(Beginning of SUPPLIED INFORMATION)

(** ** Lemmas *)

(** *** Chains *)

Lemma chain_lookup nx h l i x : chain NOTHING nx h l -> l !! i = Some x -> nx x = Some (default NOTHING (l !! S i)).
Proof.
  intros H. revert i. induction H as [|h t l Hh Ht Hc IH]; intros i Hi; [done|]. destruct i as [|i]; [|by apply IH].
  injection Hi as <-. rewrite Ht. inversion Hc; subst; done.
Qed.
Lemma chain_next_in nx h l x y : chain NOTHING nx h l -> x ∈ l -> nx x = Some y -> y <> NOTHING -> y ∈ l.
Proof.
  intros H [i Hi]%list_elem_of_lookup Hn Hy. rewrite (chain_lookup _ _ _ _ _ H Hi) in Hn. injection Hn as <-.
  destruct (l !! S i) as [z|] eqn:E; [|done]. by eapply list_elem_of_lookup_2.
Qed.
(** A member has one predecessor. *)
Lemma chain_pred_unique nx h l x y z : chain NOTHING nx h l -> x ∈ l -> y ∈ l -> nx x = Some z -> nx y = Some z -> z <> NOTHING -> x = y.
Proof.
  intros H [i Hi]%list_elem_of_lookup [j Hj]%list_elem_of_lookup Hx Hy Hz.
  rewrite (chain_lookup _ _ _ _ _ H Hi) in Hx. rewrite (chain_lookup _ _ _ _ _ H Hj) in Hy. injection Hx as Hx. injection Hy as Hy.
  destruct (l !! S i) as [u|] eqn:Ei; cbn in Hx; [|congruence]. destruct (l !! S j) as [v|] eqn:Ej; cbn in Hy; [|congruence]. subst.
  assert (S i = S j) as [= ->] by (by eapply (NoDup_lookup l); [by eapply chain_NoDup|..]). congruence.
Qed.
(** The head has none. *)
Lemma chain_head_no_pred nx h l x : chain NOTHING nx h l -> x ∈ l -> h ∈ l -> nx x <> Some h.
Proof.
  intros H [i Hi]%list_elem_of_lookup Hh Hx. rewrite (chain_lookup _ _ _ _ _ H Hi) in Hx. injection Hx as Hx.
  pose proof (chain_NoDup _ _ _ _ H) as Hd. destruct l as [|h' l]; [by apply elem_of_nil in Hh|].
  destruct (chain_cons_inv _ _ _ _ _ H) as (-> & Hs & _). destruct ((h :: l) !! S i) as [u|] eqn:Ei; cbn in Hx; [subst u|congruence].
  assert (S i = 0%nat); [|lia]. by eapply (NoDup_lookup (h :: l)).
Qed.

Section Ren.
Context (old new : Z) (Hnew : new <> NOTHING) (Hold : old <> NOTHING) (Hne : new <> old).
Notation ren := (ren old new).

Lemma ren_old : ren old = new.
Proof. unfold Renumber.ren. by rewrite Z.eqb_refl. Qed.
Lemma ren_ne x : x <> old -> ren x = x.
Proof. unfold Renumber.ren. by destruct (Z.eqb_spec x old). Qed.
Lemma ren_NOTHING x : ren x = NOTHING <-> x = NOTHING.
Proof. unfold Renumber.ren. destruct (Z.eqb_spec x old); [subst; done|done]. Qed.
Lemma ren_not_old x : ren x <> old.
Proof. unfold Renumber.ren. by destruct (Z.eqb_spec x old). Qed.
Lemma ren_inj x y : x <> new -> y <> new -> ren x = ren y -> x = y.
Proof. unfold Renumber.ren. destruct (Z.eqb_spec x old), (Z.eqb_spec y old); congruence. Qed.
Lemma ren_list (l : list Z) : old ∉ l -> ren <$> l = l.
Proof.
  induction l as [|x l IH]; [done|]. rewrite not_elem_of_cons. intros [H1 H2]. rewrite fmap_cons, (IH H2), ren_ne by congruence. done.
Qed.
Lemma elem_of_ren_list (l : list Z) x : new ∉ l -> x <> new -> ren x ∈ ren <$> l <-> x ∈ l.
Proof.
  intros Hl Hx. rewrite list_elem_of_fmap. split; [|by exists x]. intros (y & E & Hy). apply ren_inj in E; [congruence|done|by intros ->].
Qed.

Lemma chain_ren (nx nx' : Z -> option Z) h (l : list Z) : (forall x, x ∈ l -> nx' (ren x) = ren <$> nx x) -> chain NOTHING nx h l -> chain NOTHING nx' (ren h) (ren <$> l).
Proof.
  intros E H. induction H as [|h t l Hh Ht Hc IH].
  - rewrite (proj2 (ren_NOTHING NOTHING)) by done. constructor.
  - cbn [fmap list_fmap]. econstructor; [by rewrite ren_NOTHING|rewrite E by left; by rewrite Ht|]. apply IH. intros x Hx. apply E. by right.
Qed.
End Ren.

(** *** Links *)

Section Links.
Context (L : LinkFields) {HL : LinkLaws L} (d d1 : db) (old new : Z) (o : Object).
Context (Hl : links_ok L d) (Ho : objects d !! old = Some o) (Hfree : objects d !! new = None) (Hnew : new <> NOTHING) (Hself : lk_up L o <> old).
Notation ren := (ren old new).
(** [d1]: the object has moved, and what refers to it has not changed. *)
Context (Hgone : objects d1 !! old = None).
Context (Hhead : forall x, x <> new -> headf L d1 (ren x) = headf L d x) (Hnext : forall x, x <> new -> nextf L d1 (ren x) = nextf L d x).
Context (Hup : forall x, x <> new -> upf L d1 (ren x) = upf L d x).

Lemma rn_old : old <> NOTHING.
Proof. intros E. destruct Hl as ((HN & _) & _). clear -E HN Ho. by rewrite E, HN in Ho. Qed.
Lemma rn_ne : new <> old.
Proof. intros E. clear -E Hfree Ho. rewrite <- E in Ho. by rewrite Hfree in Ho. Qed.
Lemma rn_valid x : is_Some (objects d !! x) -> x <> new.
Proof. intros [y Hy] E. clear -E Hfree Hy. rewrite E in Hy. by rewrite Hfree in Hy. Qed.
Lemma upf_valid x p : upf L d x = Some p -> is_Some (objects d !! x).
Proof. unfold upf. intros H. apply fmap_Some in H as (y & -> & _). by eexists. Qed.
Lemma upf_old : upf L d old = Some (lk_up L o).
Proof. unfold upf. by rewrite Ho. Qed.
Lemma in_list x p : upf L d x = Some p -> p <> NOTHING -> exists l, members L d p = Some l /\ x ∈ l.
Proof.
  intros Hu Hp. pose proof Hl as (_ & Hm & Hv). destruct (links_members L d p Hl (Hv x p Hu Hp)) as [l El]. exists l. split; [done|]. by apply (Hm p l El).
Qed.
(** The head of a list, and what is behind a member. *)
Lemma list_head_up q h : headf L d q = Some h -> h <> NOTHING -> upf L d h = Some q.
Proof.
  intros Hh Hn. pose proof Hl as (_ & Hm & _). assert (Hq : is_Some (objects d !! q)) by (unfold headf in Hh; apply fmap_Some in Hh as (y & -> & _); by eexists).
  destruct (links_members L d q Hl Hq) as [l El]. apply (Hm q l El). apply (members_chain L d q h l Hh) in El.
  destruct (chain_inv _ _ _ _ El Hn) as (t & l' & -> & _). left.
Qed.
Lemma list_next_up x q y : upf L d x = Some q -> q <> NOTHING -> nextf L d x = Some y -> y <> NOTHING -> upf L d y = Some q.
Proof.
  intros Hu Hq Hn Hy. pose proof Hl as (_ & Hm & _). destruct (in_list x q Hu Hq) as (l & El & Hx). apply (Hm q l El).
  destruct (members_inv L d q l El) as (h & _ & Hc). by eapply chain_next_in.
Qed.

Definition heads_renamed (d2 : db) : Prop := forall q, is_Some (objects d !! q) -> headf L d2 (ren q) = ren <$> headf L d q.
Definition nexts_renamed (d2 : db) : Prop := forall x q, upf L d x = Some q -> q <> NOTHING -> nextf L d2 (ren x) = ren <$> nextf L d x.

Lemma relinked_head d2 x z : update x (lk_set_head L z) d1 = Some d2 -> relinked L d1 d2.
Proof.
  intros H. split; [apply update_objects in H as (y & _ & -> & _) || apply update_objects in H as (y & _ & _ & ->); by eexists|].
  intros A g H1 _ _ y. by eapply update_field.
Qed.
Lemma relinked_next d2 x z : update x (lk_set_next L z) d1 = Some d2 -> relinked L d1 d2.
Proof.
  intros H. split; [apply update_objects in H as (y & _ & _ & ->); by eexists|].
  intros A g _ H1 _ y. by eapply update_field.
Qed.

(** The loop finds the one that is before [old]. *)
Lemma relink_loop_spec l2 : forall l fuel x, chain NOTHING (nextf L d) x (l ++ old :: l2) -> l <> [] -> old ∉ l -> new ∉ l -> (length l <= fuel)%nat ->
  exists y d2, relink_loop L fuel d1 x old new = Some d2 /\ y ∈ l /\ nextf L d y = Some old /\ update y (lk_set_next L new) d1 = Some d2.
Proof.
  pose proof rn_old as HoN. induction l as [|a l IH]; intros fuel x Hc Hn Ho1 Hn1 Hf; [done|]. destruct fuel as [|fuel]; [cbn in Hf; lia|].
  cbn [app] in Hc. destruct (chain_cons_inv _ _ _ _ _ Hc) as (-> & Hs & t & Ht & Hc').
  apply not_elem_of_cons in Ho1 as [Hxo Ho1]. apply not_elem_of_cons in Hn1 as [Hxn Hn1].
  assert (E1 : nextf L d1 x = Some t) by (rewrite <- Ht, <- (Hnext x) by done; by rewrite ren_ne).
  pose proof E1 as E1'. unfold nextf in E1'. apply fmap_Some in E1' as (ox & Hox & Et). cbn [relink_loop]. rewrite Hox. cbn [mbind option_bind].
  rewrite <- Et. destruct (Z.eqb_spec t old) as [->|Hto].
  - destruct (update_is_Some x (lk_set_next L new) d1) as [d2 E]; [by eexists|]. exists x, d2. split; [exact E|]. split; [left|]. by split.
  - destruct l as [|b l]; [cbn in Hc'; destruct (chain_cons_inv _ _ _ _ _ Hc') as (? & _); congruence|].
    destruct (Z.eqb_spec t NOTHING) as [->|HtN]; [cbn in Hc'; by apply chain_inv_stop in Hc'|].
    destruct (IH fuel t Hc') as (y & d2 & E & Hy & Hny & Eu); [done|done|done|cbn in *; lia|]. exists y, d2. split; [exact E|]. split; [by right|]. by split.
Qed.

(End of SUPPLIED INFORMATION)

PROBLEM STATEMENT: Please return every line from the material above where the string "clear" occurs.

ANSWER TO THIS TASK:
Proof. intros E. destruct Hl as ((HN & _) & _). clear -E HN Ho. by rewrite E, HN in Ho. Qed.
Proof. intros E. clear -E Hfree Ho. rewrite <- E in Ho. by rewrite Hfree in Ho. Qed.
Proof. intros [y Hy] E. clear -E Hfree Hy. rewrite E in Hy. by rewrite Hfree in Hy. Qed.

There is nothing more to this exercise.